Genome annotation: who’s responsible?

There’s now an enormous number of genome projects – the Genomes Online Database lists 2 175 as of today, of which 429 are complete and published. Yet 10 years after the first completed genome, there are still no standards for storing and annotating genome data. What seems to have happened is that the major sequencing centres and databases have created their own pipelines for genome annotation. These centres are well-funded, possess large-scale computational infrastructure and are known and trusted by the community. Perhaps because of the sheer volume of data and the inability of small institutes to process it, we have come to rely on the output of large centres and assume that by and large, their data are “correct”. I thought I’d highlight a couple of examples which illustrate the danger of these assumptions.

No 23S in the Sargasso Sea?
Ribosomes, the cellular structures that translate mRNA to protein, are large complexes containing ribosomal RNA (rRNA) and proteins. Prokaryotic ribosomes contain 3 major rRNAs named 23S, 16S and 5S in order of size. In many but not all cases, the genes for rRNA occur in an operon, also in the order 23S-16S-5S. The sequence of rRNA genes tends to be very conserved, so any changes in the sequence are a good measure of divergence between species. For this reason, 16S rRNA sequence is widely used in phylogenetic studies of prokaryotes and is the basis for classifying Archaea in a domain separate to Bacteria.
You can also use 23S sequences for phylogeny, which is what a colleague of mine wanted to do. He was interested in a dataset of environmental sequences sampled from the Sargasso sea and was somewhat perplexed to find that there appeared to be no 23S rRNA sequences.
Off we go then, to explore GenBank. Knowing that the sequencing was done by the Institute for Biological Energy Alternatives, who have named their sequences “IBEA”, we do a simple search of the nucleotide database using “IBEA sargasso”. Up come 811 372 hits, all labelled as “IBEA_CTG_XXXXXXX”.


So far, so good. Refining our search to “IBEA sargasso 16S” gets us to 463 sequences. Let’s select one and take a closer look at the GenBank record – specifically the FEATURES section:

FEATURES             Location/Qualifiers
     source          1..912
                     /organism="environmental sequence"
                     /mol_type="genomic DNA"
                     /isolation_source="Sargasso Sea"
     misc_RNA        432..912
                     /product="16S ribosomal RNA"

Alrighty. This tells us that extracting 16S sequences from the dataset shouldn’t be too difficult – we can use something like Bioperl’s Bio::SeqIO module and look for product lines that contain “16S”. Strangely though, there are no “23S” lines. We’d expect to see them in this record because there are 431 bases upstream of the 16S gene, which is where 23S rRNA is often found. What’s going on?
The obvious next step is to take a “generic” 23S rRNA gene and BLAST it against the Sargasso sequences. Any old 23S sequence will do, since they’re quite conserved – we may as well use E. coli. Here’s a shortcut through NCBI.
From the main index page, choose Genomic Biology, then Genome, then Bacteria->Chromosome. Scroll down to Escherichia coli K12 and choose the link named NC_000913. This takes you to the organism genome project page. You’ll note that there are 157 structural RNAs and that the figure 157 is a link to them.
Click there and scroll down to the first 23S ribosomal RNA. The orange diamond to the right is a link to the sequence in fasta format. Copy that, head on back to the NCBI start page and navigate from BLAST to blastn (nucleotide v. nucleotide). Paste your 23S rRNA fasta sequence in the query box, choose “env_nt” as your database and hit the BLAST button.
We wait patiently for a while, then click “Format”. A new window opens and shows our BLAST hits. It’s obvious straight away that the Sargasso IBEA data do contain 23S sequences.
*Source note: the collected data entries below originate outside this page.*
(** An invalid task and a first step in front of a subclass: the call
    throws the validation error. *)
Lemma executeWorkflow_invalid workflowName (workflow : Workflow.t) task w s rest
    busy handlers msg :
  workflows w !! workflowName = Some workflow ->
  activeTasksCount w < maxConcurrentTasks w ->
  Workflow.steps workflow = s :: rest ->
  registered_class w (Step.agentName s) = Some (BaseAgent.subclass busy handlers) ->
  1 <= retries_or_1 s ->
  BaseAgent.validateTask task = Some msg ->
  exists w', executeWorkflow workflowName task w = (Throw (JsError msg), w').
Proof.
  intros Hwf Hfree Hsteps Hclass Hmin Hv.
  rewrite (executeWorkflow_admitted _ _ task _ Hwf Hfree), attempt_workflow_run.
  rewrite Hsteps, for_steps_cons.
  destruct (invoke_step_invalid s task (entered workflowName w) busy handlers msg)
    as (w1 & ->); [|done|done|by eexists].
  by rewrite (registered_class_same w); [|apply entered_agents|apply entered_classes].
Qed.

End ServerFacts.

Lemma started_configured (P : Type) (impl : string -> string -> @BaseAgent.Handler P)
    (init : string -> P) (clock : Z) :
  configured impl (Server.started impl init clock).
Proof. unfold configured. repeat split; by vm_compute. Qed.

(** X13. The setup of [server.js] goes through: the seven agents have
    distinct names, so no [registerAgent] throws, and afterwards the seven
    names are registered to objects of their classes, the three workflows
    are in the table, and no execution is in flight under a limit of 10. *)
Theorem server_startup (P : Type) (impl : string -> string -> @BaseAgent.Handler P)
    (init : string -> P) (clock : Z) :
  Server.startup (AgentOrchestrator.create (Server.objects impl init) true clock)
  = (Normal tt, Server.started impl init clock) /\
  configured impl (Server.started impl init clock) /\
  size (agents (Server.started impl init clock)) = 7%nat /\
  size (workflows (Server.started impl init clock)) = 3%nat /\
  activeTasksCount (Server.started impl init clock) = 0 /\
  maxConcurrentTasks (Server.started impl init clock) = 10.
Proof.
  split; [by vm_compute|]. split; [apply started_configured|by vm_compute].
Qed.

Section ServerWorkflows.
Context {P : Type}.
Variable impl : string -> string -> @BaseAgent.Handler P.
Implicit Types (w : World P) (task : Task.t).

Lemma configured_complete_solution w :
  configured impl w -> subclass_steps w (Workflow.steps Server.complete_solution).
Proof.
  intros (Hr & Hi & Hv & Hm & Hp & Ha & Hu & _).
  repeat constructor; try (by vm_compute); eexists _, _;
    first [exact Hr|exact Hi|exact Hv|exact Hm|exact Hp|exact Ha|exact Hu].
Qed.

Lemma configured_quality_assurance w :
  configured impl w -> subclass_steps w (Workflow.steps Server.quality_assurance).
Proof.
  intros (Hr & Hi & Hv & Hm & Hp & Ha & Hu & _).
  repeat constructor; try (by vm_compute); eexists _, _;
    first [exact Hr|exact Hi|exact Hv|exact Hm|exact Hp|exact Ha|exact Hu].
Qed.

(** The workflows of the server name ['UserInteractionAgent'] as their
    escalation handler, a [BaseAgent] subclass. *)
Lemma configured_handler w (workflow : Workflow.t) :
  configured impl w ->
  Workflow.escalationHandler workflow = Some "UserInteractionAgent" ->
  subclass_handler w workflow.
Proof.
  intros (_ & _ & _ & _ & _ & _ & Hu & _) Hname handler o Hh Ho.
  unfold escalation_handler in Hh. rewrite Hname in Hh. simpl in Hh.
  unfold registered_class in Hu. rewrite Hh in Hu. simpl in Hu. rewrite Ho in Hu.
  injection Hu as ->. by eexists _, _.
Qed.

(** Whatever the task's type, one of the escalating steps of
    'complete-solution' has no case for it. *)
Lemma complete_solution_no_case w task :
  configured impl w ->
  Exists (no_case_step w task) (Workflow.steps Server.complete_solution).
Proof.
  intros (_ & _ & Hv & _ & _ & Ha & _).
  destruct (case_for_disjoint (impl "VerificationAgent") (impl "AnomalyDetectionAgent")
              VerificationAgent.task_types AnomalyDetectionAgent.task_types task
              verification_anomaly_disjoint) as [Hcase|Hcase].
  - do 2 apply Exists_cons_tl. apply Exists_cons_hd. split; [done|].
    eexists _, _. split; [exact Hv|exact Hcase].
  - do 6 apply Exists_cons_tl. apply Exists_cons_hd. split; [done|].
    eexists _, _. split; [exact Ha|exact Hcase].
Qed.

Lemma quality_assurance_no_case w task :
  configured impl w ->
  Exists (no_case_step w task) (Workflow.steps Server.quality_assurance).
Proof.
  intros (_ & _ & Hv & _ & Hp & _).
  destruct (case_for_disjoint (impl "VerificationAgent") (impl "PerformanceAuditor")
              VerificationAgent.task_types PerformanceAuditor.task_types task
              verification_auditor_disjoint) as [Hcase|Hcase].
  - apply Exists_cons_tl. apply Exists_cons_hd. split; [done|].
    eexists _, _. split; [exact Hv|exact Hcase].
  - do 5 apply Exists_cons_tl. apply Exists_cons_hd. split; [done|].
    eexists _, _. split; [exact Hp|exact Hcase].
Qed.

End ServerWorkflows.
Scrolling down to the hits, we see that the first IBEA contig is IBEA_CTG_2158526 and the match spans positions 1763 – 2907 (just a small portion of this is shown below):


We’re almost at the end of the mystery missing 23S genes. Follow the GI link from that BLAST hit to the GenBank page for the contig. There in the FEATURES section we see a 16S rRNA gene:

     misc_RNA        5162..6316
                     /product="16S ribosomal RNA"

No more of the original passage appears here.